#### Exercise:
Among the entries that follow, the required portion opens with the line containing "match exp_ with" and closes with the line containing "(JWT_VERIFY_EMAIL_TOKEN_SECRET ENV_CONFIG)". Give that portion again exactly, and nothing else.

#### Records supplied:
────────────────────

Definition run {A : Type} (m : M A) (w : World) : Result A := fst (m w).
Definition exec {A : Type} (m : M A) (w : World) : World := snd (m w).

(** ** The database service ([~/services/database.services], MongoDB) *)

(** [users.findOne({ _id })]: the first document with that id. *)
Fixpoint findUser (id : ObjectId) (l : list User) : option User :=
  match l with
  | [] => None
  | u :: rest => if N.eqb (_id u) id then Some u else findUser id rest
  end.

(** The first document with that id, updated; nothing when there is none
    (no upsert). *)
Fixpoint updateUser (id : ObjectId) (f : User -> User) (l : list User)
    : list User :=
  match l with
  | [] => []
  | u :: rest =>
      if N.eqb (_id u) id then f u :: rest else u :: updateUser id f rest
  end.

Definition users_findOne (id : ObjectId) : M (option User) :=
  fun w => (Ok (findUser id (users w)), w).

(** [users.insertOne(doc)]: [_id] is unique. *)
Definition users_insertOne (u : User) : M unit :=
  fun w =>
    match findUser (_id u) (users w) with
    | Some _ => (Err MongoServerError, w)
    | None => (Ok tt, with_users (users w ++ [u]) w)
    end.

Definition users_updateOne (id : ObjectId) (upd : Update) : M unit :=
  fun w =>
    (Ok tt, with_users (updateUser id (applyUpdate (clock w) upd) (users w)) w).

(** [users.findOneAndUpdate(filter, update)] with no options: the driver's
    default is [returnDocument: 'before'], so the document returned is the
    one found, as it was before the update; [null] when none matches. *)
Definition users_findOneAndUpdate (id : ObjectId) (upd : Update)
    : M (option User) :=
  fun w =>
    (Ok (findUser id (users w)),
     with_users (updateUser id (applyUpdate (clock w) upd) (users w)) w).

(** [refreshTokens.findOne({ token })]. *)
Fixpoint findRefreshToken (t : Token) (l : list RefreshToken)
    : option RefreshToken :=
  match l with
  | [] => None
  | r :: rest =>
      if bool_decide (token r = t) then Some r else findRefreshToken t rest
  end.

(** [deleteOne({ token })] removes the first matching record only. *)
Fixpoint deleteRefreshToken (t : Token) (l : list RefreshToken)
    : list RefreshToken :=
  match l with
  | [] => []
  | r :: rest =>
      if bool_decide (token r = t) then rest
      else r :: deleteRefreshToken t rest
  end.

Definition refreshTokens_insertOne (r : RefreshToken) : M unit :=
  fun w => (Ok tt, with_refreshTokens (refreshTokens w ++ [r]) w).

Definition refreshTokens_deleteOne (t : Token) : M unit :=
  fun w =>
    (Ok tt, with_refreshTokens (deleteRefreshToken t (refreshTokens w)) w).

(** The number of stored records for a token string. *)
Definition countRefreshToken (t : Token) (l : list RefreshToken) : nat :=
  List.length (List.filter (fun r => bool_decide (token r = t)) l).

(** [productCategories.findOne({ _id })]. *)
Fixpoint findProductCategory (id : ObjectId) (l : list ProductCategory)
    : option ProductCategory :=
  match l with
  | [] => None
  | c :: rest =>
      if N.eqb (pc_id c) id then Some c else findProductCategory id rest
  end.

Definition productCategories_findOne (id : ObjectId)
    : M (option ProductCategory) :=
  fun w => (Ok (findProductCategory id (productCategories w)), w).

(** [new ObjectId()]: the next id of the world; the ids after it move up
    by one place. *)
Definition ObjectId_generate : M ObjectId :=
  fun w =>
    (Ok (nextObjectId w),
     with_nextObjectId (laterObjectIds w 0%nat)
       (fun n => laterObjectIds w (S n)) w).

(** [new Date()]. *)
Definition Date_now : M Z := fun w => (Ok (clock w), w).

(** ** Mail ([~/utils/email]) *)

(** Modelled from the spec: [sendVerifyEmail(email, token)] hands the token
    to the outbound mail collaborator. *)
Definition sendVerifyEmail (to : string) (t : Token) : M unit :=
  fun w => (Ok tt, with_outbox (outbox w ++ [VerifyEmailMail to t]) w).

(** Modelled from the spec: [sendForgotPasswordEmail(email, token)]. *)
Definition sendForgotPasswordEmail (to : string) (t : Token) : M unit :=
  fun w => (Ok tt, with_outbox (outbox w ++ [ForgotPasswordMail to t]) w).

(** Modelled from the spec: [signToken({ payload, privateKey, options })]
    of [~/utils/jwt], the promise form of [jwt.sign] at the current
    clock. *)
Definition signToken (payload : list Claim) (privateKey : string)
    (expiresIn : option Z) : M Token :=
  fun w => (jwt_sign payload privateKey expiresIn (clock w), w).

(** Modelled from the spec: [verifyToken({ token, secretOrPublicKey })] of
    [~/utils/jwt], the promise form of [jwt.verify] at the current clock. *)
Definition verifyToken (t : Token) (secretOrPublicKey : string)
    : M TokenPayload :=
  fun w => (jwt_verify t secretOrPublicKey (clock w), w).

(** What the session operations return. *)
Record TokenPair : Type := mkTokenPair {
  pair_accessToken : Token;
  pair_refreshToken : Token
}.

Record Session : Type := mkSession {
  accessToken : Token;
  refreshToken : Token;
  user : Doc
}.

(** [new ObjectId(s)] inside asynchronous code: a [BSONError] rejects. *)
Definition ObjectId_of (s : string) : M ObjectId :=
  fun w => (ObjectId_new s, w).

(** [RegisterReqBody] / [LoginReqBody] ([~/models/requests/Users.requests],
    not among the sources): the two keys the service destructures. *)
Record RegisterReqBody : Type := mkRegisterReqBody {
  body_email : string;
  body_password : string
}.

(** ** [class UserService] ([src/services/users.services.ts]) *)
Module UserService.
Section Service.

(** [ENV_CONFIG] of [~/constants/config] and [hashPassword] of
    [~/utils/crypto]: not among the sources, taken as given. *)
Variable ENV_CONFIG : Config.
Variable hashPassword : string -> string.

Definition signAccessToken (userId : string) (verify_ : UserVerifyStatus)
    (status_ : UserStatus) (role_ : UserRole) : M Token :=
  signToken
    [CUserId userId; CTokenType Access; CVerify verify_; CStatus status_;
     CRole role_]
    (JWT_ACCESS_TOKEN_SECRET ENV_CONFIG)
    (Some (JWT_ACCESS_TOKEN_EXPIRED_IN ENV_CONFIG)).

(** [if (exp)]: [undefined] and [0] take the second branch. *)
Definition signRefreshToken (userId : string) (verify_ : UserVerifyStatus)
    (status_ : UserStatus) (role_ : UserRole) (exp_ : option Z) : M Token :=
  match exp_ with
  | Some e =>
      if e =? 0 then
        signToken
          [CUserId userId; CTokenType Refresh; CStatus status_;
           CVerify verify_; CRole role_]
          (JWT_REFRESH_TOKEN_SECRET ENV_CONFIG)
          (Some (JWT_REFRESH_TOKEN_EXPIRED_IN ENV_CONFIG))
      else
        signToken
          [CUserId userId; CTokenType Refresh; CVerify verify_;
           CStatus status_; CRole role_; CExp e]
          (JWT_REFRESH_TOKEN_SECRET ENV_CONFIG)
          None
  | None =>
      signToken
        [CUserId userId; CTokenType Refresh; CStatus status_;
         CVerify verify_; CRole role_]
        (JWT_REFRESH_TOKEN_SECRET ENV_CONFIG)
        (Some (JWT_REFRESH_TOKEN_EXPIRED_IN ENV_CONFIG))
  end.

Definition signVerifyEmailToken (userId : string) : M Token :=
  signToken
    [CUserId userId; CTokenType VerifyEmail]
    (JWT_VERIFY_EMAIL_TOKEN_SECRET ENV_CONFIG)
    (Some (JWT_VERIFY_EMAIL_TOKEN_EXPIRED_IN ENV_CONFIG)).

Definition signForgotPasswordToken (userId : string) : M Token :=
  signToken
    [CUserId userId; CTokenType ForgotPassword]
    (JWT_FORGOT_PASSWORD_TOKEN_SECRET ENV_CONFIG)
    (Some (JWT_FORGOT_PASSWORD_TOKEN_EXPIRED_IN ENV_CONFIG)).

Definition signAccessAndRefreshToken (userId : string)
    (verify_ : UserVerifyStatus) (role_ : UserRole) (status_ : UserStatus)
    (exp_ : option Z) : M (Token * Token) :=
  Promise_all
    (signAccessToken userId verify_ status_ role_)
    (signRefreshToken userId verify_ status_ role_ exp_).

Definition decodeRefreshToken (refreshToken_ : Token) : M TokenPayload :=
  verifyToken refreshToken_ (JWT_REFRESH_TOKEN_SECRET ENV_CONFIG).

Definition register (data : RegisterReqBody) : M Session :=
  let email_ := body_email data in
  let password_ := body_password data in
  await userId <- ObjectId_generate;
  await verifyEmailToken_ <- signVerifyEmailToken (ObjectId_toString userId);
  await date <- Date_now;
  await _ <- Promise_all
    (sendVerifyEmail email_ verifyEmailToken_)
    (users_insertOne
       (new_User userId email_ (hashPassword password_) verifyEmailToken_
          date));
  await found <- users_findOne userId;
  match found with
  | None => throw TypeError
  | Some u =>
      await tokens <- signAccessAndRefreshToken
        (ObjectId_toString (_id u)) (verify u) (role u) (status u) None;
      let (accessToken_, refreshToken_) := tokens in
      await decoded <- decodeRefreshToken refreshToken_;
      await _ <- refreshTokens_insertOne
        (mkRefreshToken refreshToken_ (claim_iat decoded) (claim_exp decoded));
      ret (mkSession accessToken_ refreshToken_
             (omit (User_doc u)
                [ "password"; "avatar"; "phoneNumber"; "verifyEmailToken";
                  "forgotPasswordToken"; "addresses"; "status"; "role";
                  "verify" ]))
  end.

Definition login (u : User) : M TokenPair :=
  await tokens <- signAccessAndRefreshToken
    (ObjectId_toString (_id u)) (verify u) (role u) (status u) None;
  let (accessToken_, refreshToken_) := tokens in
  await decoded <- decodeRefreshToken refreshToken_;
  await _ <- refreshTokens_insertOne
    (mkRefreshToken refreshToken_ (claim_iat decoded) (claim_exp decoded));
  ret (mkTokenPair accessToken_ refreshToken_).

────────────────────

#### Result of this exercise:
  match exp_ with
  | Some e =>
      if e =? 0 then
        signToken
          [CUserId userId; CTokenType Refresh; CStatus status_;
           CVerify verify_; CRole role_]
          (JWT_REFRESH_TOKEN_SECRET ENV_CONFIG)
          (Some (JWT_REFRESH_TOKEN_EXPIRED_IN ENV_CONFIG))
      else
        signToken
          [CUserId userId; CTokenType Refresh; CVerify verify_;
           CStatus status_; CRole role_; CExp e]
          (JWT_REFRESH_TOKEN_SECRET ENV_CONFIG)
          None
  | None =>
      signToken
        [CUserId userId; CTokenType Refresh; CStatus status_;
         CVerify verify_; CRole role_]
        (JWT_REFRESH_TOKEN_SECRET ENV_CONFIG)
        (Some (JWT_REFRESH_TOKEN_EXPIRED_IN ENV_CONFIG))
  end.

Definition signVerifyEmailToken (userId : string) : M Token :=
  signToken
    [CUserId userId; CTokenType VerifyEmail]
    (JWT_VERIFY_EMAIL_TOKEN_SECRET ENV_CONFIG)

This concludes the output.